The message of the documentary is not new for me; I’ve been hearing these ideas since about 1972, just finishing high school. But I never grow weary of the discussion, and never stop hurting for all the lost souls caught up in the maelstrom of possession fever that can never feel satisfaction.
My personal ritual, since 1973, is to read from The Book of Ecclesiastes during New Years Eve. I just finished doing this a short while ago, and feel moved to post something. The treatise was written by an aged king who had concluded near the end of his life that “there is nothing new under the sun.” One of his most quoted summations is “Vanity of vanities, all is vanity!” This author had gained it all–political power, wealth, physical pleasure, knowledge. He held back on none of his pursuits and apparently never failed. Yet, at the end of his life, he sounds deeply unhappy.

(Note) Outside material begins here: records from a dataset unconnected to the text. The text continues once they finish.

(** X16: a run of [main] on the dates (start, end), however it ends, makes
    at most one submission and [max_polls] status fetches per window of the
    range: no more than [windows * (1 + max_polls)] HTTP calls. *)
Theorem main_call_budget (args : arguments duration)
        (tr : trace duration) (start_date end_date : date) :
  fromisoformat H (arg_start_date args) = inr start_date ->
  resolved_end_date H args = inr end_date ->
  exists mid,
    snd (main H args tr) = tr ++ mid
    /\ (calls mid
        <= List.length (fst (date_iteration_windows start_date end_date))
           * (1 + Z.to_nat (arg_max_polls args)))%nat.
Proof.
  intros Hs He.
  assert (Hmain :
            main H args tr
            = (if start_date >? end_date then
                 raise (ValueError "start-date must be on or before end-date")
               else
                 print [Lit "Exporting AUDIT data from "; FDate start_date;
                        Lit " to "; FDate end_date; Lit "..."] ;;
                 s <- new_session ;;
                 all_windows <- export_windows H s args 1
                                  (fst (date_iteration_windows
                                          start_date end_date)) [] ;;
                 match snd (date_iteration_windows start_date end_date) with
                 | GenRaise e => raise e
                 | StopIteration =>
                     dump_to_file H (out_file_name start_date end_date)
                                  (JArr all_windows) 2 ;;
                     print [Lit newline; Lit "Done. Saved ";
                            FInt (Z.of_nat (List.length all_windows));
                            Lit " window(s) to ";
                            Lit (out_file_name start_date end_date)]
                 end) tr).
  { unfold main, to_date. unfold bind at 1, lift at 1. rewrite Hs.
    unfold bind at 1. unfold resolved_end_date in He.
    destruct (arg_end_date args) as [value | ].
    - destruct (negb (value =? EmptyString)%string).
      + unfold lift. rewrite He. reflexivity.
      + unfold ret. injection He as <-. reflexivity.
    - unfold ret. injection He as <-. reflexivity. }
  rewrite Hmain. clear Hmain.
  match goal with
  | |- exists mid, snd (?m tr) = _ /\ _ =>
      assert (Hw : within (@is_call duration)
                     (List.length
                        (fst (date_iteration_windows start_date end_date))
                      * S (Z.to_nat (arg_max_polls args))) m)
  end.
  { destruct (start_date >? end_date).
    - apply (within_mono _ 0); [ lia | apply within_raise ].
    - apply (within_mono _
               (0 + (0 + (List.length
                            (fst (date_iteration_windows
                                    start_date end_date))
                          * S (Z.to_nat (arg_max_polls args)) + 0))));
        [ lia | ].
      unfold print, new_session.
      apply within_bind; [ apply within_emit; reflexivity | intros _ ].
      apply within_bind.
      { apply (within_bind _ 0 0); [ apply within_emit; reflexivity | ].
        intros _. apply within_ret. }
      intros s.
      apply within_bind; [ apply within_export_windows | intros all_windows ].
      destruct (snd (date_iteration_windows start_date end_date)).
      + apply (within_bind _ 0 0);
          [ apply within_dump_to_file; reflexivity | intros _ ].
        apply within_emit. reflexivity.
      + apply within_raise. }
  match goal with
  | |- exists mid, snd (?m tr) = _ /\ _ =>
      destruct (m tr) as [r tr'] eqn:Hrun
  end.
  destruct (Hw _ _ _ Hrun) as (mid & -> & Hmid).
  exists mid. split; [ reflexivity | ]. unfold calls. lia.
Qed.

End CallBudget.

Lemma main_call_budget_witness :
  exists mid : trace Z,
    snd one_day_run = [] ++ mid
    /\ (calls mid
        <= List.length (fst (date_iteration_windows 738886%Z 738886%Z))
           * (1 + Z.to_nat 40%Z))%nat.
Proof.
  apply (main_call_budget
           (replay [ok_response (JObj [("id", JStr "r1")]);
                    ok_response (status_body (JStr "COMPLETED"))])
           (sample_arguments "2024-01-01" (Some "2024-01-01") 40)
           [] 738886 738886).
  - reflexivity.
  - reflexivity.
Defined.

(* ===================================================================== *)
(** ** The submissions of a run *)
(* ===================================================================== *)

Section Submissions.

Context {duration : Type}.
Variable H : host duration.

Lemma payload_start_date (window_start window_end : date) :
  dict_getitem (build_audit_payload H window_start window_end) "start_date"
  = inr (JStr (strftime_Ymd H window_start)).
Proof.
  unfold build_audit_payload.
  destruct (window_end >? window_start); reflexivity.
Qed.

(** A window that is fetched has been submitted once, with its payload. *)
Lemma fetch_audit_window_posts (s : session) (window_start window_end : date)
      (sleep_between_windows poll_interval : duration) (max_polls : Z)
      (tr tr' : trace duration) (out : json) :
  fetch_audit_window H s window_start window_end sleep_between_windows
                     poll_interval max_polls tr = (inr out, tr') ->
  exists mid,
    tr' = tr ++ mid
    /\ filter is_post mid = [window_request H (window_start, window_end)].
Proof.
  intros Hrun. unfold fetch_audit_window in Hrun. cbv zeta in Hrun.
  apply bind_inr in Hrun as (start_str & tr0 & Hs & Hrun).
  unfold lift in Hs. injection Hs as _ <-.
  apply bind_inr in Hrun as (? & tr1 & Hp1 & Hrun).
  unfold print, emit in Hp1. injection Hp1 as _ <-.
  apply bind_inr in Hrun as (report_id & tr2 & Hreq & Hrun).
  apply (f_equal snd) in Hreq. rewrite request_report_trace in Hreq.
  simpl in Hreq. subst tr2.
  apply bind_inr in Hrun as (? & tr3 & Hp2 & Hrun).
  unfold print, emit in Hp2. injection Hp2 as _ <-.
  apply bind_inr in Hrun as (report_data & tr4 & Hwait & Hrun).
  unfold wait_for_report in Hwait.
  apply poll_loop_run in Hwait as (n & mid & -> & _ & _ & _ & Hposts & _).
  apply bind_inr in Hrun as (? & tr5 & Hp3 & Hrun).
  unfold print, emit in Hp3. injection Hp3 as _ <-.
  apply bind_inr in Hrun as (? & tr6 & Hsl & Hrun).
  apply sleep_inr in Hsl as [_ ->].
  injection Hrun as _ <-.
  eexists. split.
  - rewrite <- !app_assoc. reflexivity.
  - rewrite !filter_app, Hposts. reflexivity.
Qed.

Lemma export_windows_posts (s : session) (args : arguments duration)
      (windows : list window) :
  forall (id : Z) (all_windows out : list json) (tr tr' : trace duration),
    export_windows H s args id windows all_windows tr = (inr out, tr') ->
    exists mid,
      tr' = tr ++ mid
      /\ filter is_post mid = map (window_request H) windows.
Proof.
  induction windows as [ | [w_start w_end] later IH ];
    intros id all_windows out tr tr' Hrun.
  - injection Hrun as _ <-. exists []. rewrite app_nil_r.
    split; reflexivity.
  - cbn [export_windows] in Hrun.
    apply bind_inr in Hrun as (? & tr1 & Hprint & Hrun).
    unfold print, emit in Hprint. injection Hprint as _ <-.
    apply bind_inr in Hrun as (window_data & tr2 & Hfetch & Hrun).
    apply fetch_audit_window_posts in Hfetch as (mid1 & -> & Hp1).
    apply IH in Hrun as (mid2 & -> & Hp2).
    eexists. split.
    + rewrite <- !app_assoc. reflexivity.
    + rewrite !filter_app, Hp1, Hp2. reflexivity.
Qed.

The New Year invites us to be retrospective and prospective. I like that. And, looking back over my past, I acknowledge the many times I have shot for the moon, fell short, and suffered deep dissatisfaction. But that is not what is on my mind this evening, pausing before the New Era arrives. My focus now is on the beauty experienced during this earthly odyssey. Two orbits have never left me impoverished: the pursuit of knowledge and practice of the arts. In those two realms I have been blessed beyond measure. And during this recent holiday, my library and my studio have offered genuine solace. In these two areas I have drawn strength, and am still happy in the pursuits.
After months of soul-searching, I have made the decision to retire at the end of this school year. The five months before me, I am sure, will race by more quickly than the twenty-eight years behind me. I anticipate the closing chapter with gladness. Even more so, I anticipate with gladness the new chapter waiting to be written. Retirement is the reason I’m pursuing a series of paintings now titled “Portals.” There is so much waiting to be explored with any series focusing on the open door.
Thanks for reading, and I wish all of you the very best in life as you prepare to write your next chapter, as you pass through the next portal.
I paint in order to discover.
I journal when I feel alone.
I blog to remind myself that I am not alone.